GM or Ford: Who is winning the race to build the "robot" car?

Are American automakers getting closer to building a robotic car?

Ford and GM recently announced plans for semi-autonomous tech that look promising. Both companies are working toward a similar goal. The idea being to let the car do more of the driving for you, but not necessarily take over completely.

For example, as you are driving down the road, you’d click a button that lets you take your hands off the wheel and your foot off the accelerator to let the car do the work. The vehicle uses sensors to monitor lane markings and adjust vehicle speed automatically to match the flow of traffic.

Features like this will make your commute easier and also help reduce fatalities on American roadways. A computer in your car can analyze surroundings and react much faster than any human.

Ford’s latest technology is called Traffic Jam Assist and the company says it could be on the road sometime between 2017-2025, while Cadillac’s is known as Super Cruise and may debut by mid-decade, according to company insiders.

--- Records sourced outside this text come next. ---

(** *** Counts per status *)

(** X20. In the per-status counts of [/admin-stats] every document is counted
    once: the keys are pairwise distinct, the bucket of a status counts the
    documents that carry it, the documents without a status being counted
    under null, and the counts add up to the size of the collection. *)
Theorem status_counts_partition (c : list Document) :
  NoDup (countByStatus c).*1
  /\ (forall k, bucketCount k (countByStatus c)
                = length (filter (fun d => bson (d !! "status") = k) c))
  /\ bucketCount VNull (countByStatus c)
     = length (filter (fun d => d !! "status" = None \/ d !! "status" = Some VNull) c)
  /\ sum_list_with snd (countByStatus c) = length c.
Proof.
  unfold countByStatus.
  destruct (group_spec (fun d : Document => bson (d !! "status")) c)
    as (Hnd & Hcount & Htotal & _).
  split; [done|]. split; [done|]. split; [|done].
  rewrite Hcount. f_equal. apply list_filter_iff. intros d.
  destruct (d !! "status") as [v|]; cbn; [|tauto].
  split; [intros ->; by right | intros [?|[= ->]]; done].
Qed.

(** *** What no call does *)

Lemma verifyToken_keeps (Q : Store -> Prop) req s next :
  Q s -> (forall user, Q (snd (next user))) -> Q (snd (verifyToken P req s next)).
Proof.
  intros Hs Hnext. unfold verifyToken.
  destruct (authorization req ≫= split1) as [[|c r]|]; try done.
  destruct (verifyIdToken P _); [done | apply Hnext].
Qed.

Lemma verifyAdmin_keeps (Q : Store -> Prop) user s next :
  Q s -> Q (snd next) -> Q (snd (verifyAdmin P user s next)).
Proof. intros Hs Hnext. unfold verifyAdmin. by destruct (negb _). Qed.

Lemma updateOne_keeps_field flt (set : Document) k c :
  set !! k = None ->
  (.!! k) <$> fst (updateOne P flt set c) = (.!! k) <$> c.
Proof.
  intros Hk. induction c as [|x c IH]; cbn [updateOne]; [done|].
  destruct (matches P flt x); cbn [fst fmap list_fmap].
  - by rewrite (lookup_union_r _ _ _ Hk).
  - f_equal. apply IH.
Qed.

The burning question is: which US automaker will lead the pack? Who will build the first robotic car? Considering that European and Japanese automakers like Volvo and Infiniti already offer some semi-autonomous features for pedestrian detection and automatic braking, the U.S. needs a big win.

Dave Sullivan, an analyst with AutoPacific, thinks one car company seems to have an edge.
“Right now it looks like Ford might be ahead by a nose,” he says. “GM might have suffered some setbacks while their engineering departments went through the meat grinder in Chapter 11.”

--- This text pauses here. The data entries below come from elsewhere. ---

(** * subliminal: score equations, provider matchers and query resolution

  A shallow embedding of [subliminal/score.py],
  [subliminal/providers/addic7ed.py] and
  [subliminal/providers/opensubtitles.py].

  - Python [unicode] strings are lists of code points ([list N]).
  - Python [None]-able values are [option]s, [dict]s are [gmap]s and
    [set]s are [gset]s.
  - A call that can raise returns an [outcome]; the exception is data.
  - Helpers the three files import from elsewhere (the string helpers of
    [subliminal/subtitle.py], guessit, babelfish, the HTTP and XML-RPC
    transports, the interpreter's Unicode tables) are the fields of the
    class [Collaborators]: every theorem holds for all of them. *)

From Stdlib Require Import Ascii String QArith Lqa.
From stdpp Require Import gmap strings list pretty.

Set Default Proof Using "Type".

(** ** sympy expressions and equalities, as far as [score.py] builds them *)

Module sympy.

Inductive expr (symbol : Type) : Type :=
  | Sym (s : symbol)
  | Int (n : Z)
  | Add (a b : expr symbol)
  | Mul (a b : expr symbol).
Arguments Sym {symbol} s.
Arguments Int {symbol} n.
Arguments Add {symbol} a b.
Arguments Mul {symbol} a b.

(** [Eq(lhs, rhs)] *)
Record Eq (symbol : Type) : Type := mkEq { lhs : expr symbol; rhs : expr symbol }.
Arguments mkEq {symbol} lhs rhs.
Arguments lhs {symbol} e.
Arguments rhs {symbol} e.

Section Semantics.
Context {symbol : Type}.

(** The value of an expression once every symbol has a value. *)
Fixpoint subs (w : symbol -> Q) (e : expr symbol) : Q :=
  match e with
  | Sym s => w s
  | Int n => inject_Z n
  | Add a b => subs w a + subs w b
  | Mul a b => subs w a * subs w b
  end.

Definition holds (w : symbol -> Q) (e : Eq symbol) : Prop :=
  subs w (lhs e) == subs w (rhs e).

Definition holdsb (w : symbol -> Q) (e : Eq symbol) : bool :=
  Qeq_bool (subs w (lhs e)) (subs w (rhs e)).

(** [w] is a solution of the system: what [solve(equations, symbols)]
  returns when the system has exactly one. *)
Definition solves (w : symbol -> Q) (equations : list (Eq symbol)) : Prop :=
  Forall (holds w) equations.

Definition solvesb (w : symbol -> Q) (equations : list (Eq symbol)) : bool :=
  forallb (holdsb w) equations.
End Semantics.

End sympy.

(** ** score.py *)

Module Score.

(** The thirteen [symbols(...)] of the module; they double as the
    attribute names a matcher puts in a match set. *)
Inductive symbol : Type :=
  | release_group | resolution | format | video_codec | audio_codec
  | imdb_id | hash | title | series | tvdb_id | season | episode
  | year.

#[global] Instance symbol_eq_dec : EqDecision symbol.
Proof. solve_decision. Defined.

Both GM and Ford already offer adaptive cruise control, which senses the car in front of you and automatically adjusts your speed, and lane departure warning systems, but the new tech goes a step further.

Traffic Jam Assist taps several existing camera and radar based systems, including ones that can autonomously park a car, and brings them together through an advanced computer algorithm that will be able to autonomously steer and brake a car through stop and go highway traffic.

GM R&D program manager Dr. Jeremy Salinger told says Super Cruise will use what he calls “sensor fusion” -- a technique where the semi-autonomous system reads data from multiple inputs simultaneously. The system will rely, in part, on the sensors around the vehicle to read lane markings and detect traffic, but will also use GPS mapping data. For example, it might know that there is a curve coming up ahead and how bad the congestion is and use that information to slow the car as needed, in real-time.

Both Super Cruise and Traffic Jam Assist will also know if the driver is paying attention and ready to take control if something goes wrong. Mercedes-Benz and Lexus are already using similar technologies that can tell if a driver is getting drowsy or doesn’t have their eyes on the road.

Still, Gartner automotive analyst Thilo Koslowski doesn’t think any one U.S. automaker is ahead in this race. He says the reason American automakers are actually neck-and-neck is that companies like Google and industry supplier Continental Automotive Systems are working on software and hardware required for semi-autonomous driving that is well-advanced and potentially available to any company that wants it.

Google, for instance, says it has now driven over 250,000 miles with its fleet of fully-autonomous cars, mostly around San Francisco but on both highways and local streets. Meanwhile, Sullivan says companies like Continental are selling their increasingly affordable components to several automakers that are all working on similar time-frames.

There are many other complex issues before people will regularly be leaving the driving to their cars. Salinger says everything from the consumer response to true "auto" mobiles, as well as local and state regulations and the political climate will be factors moving forward.

Dan Flores, a GM technology spokesperson, sums up the road ahead for robotic cars saying “you might get ticked off when your computer crashes and you lose your work,” he says. “But this technology for semi-autonomous cars has to work right every time.”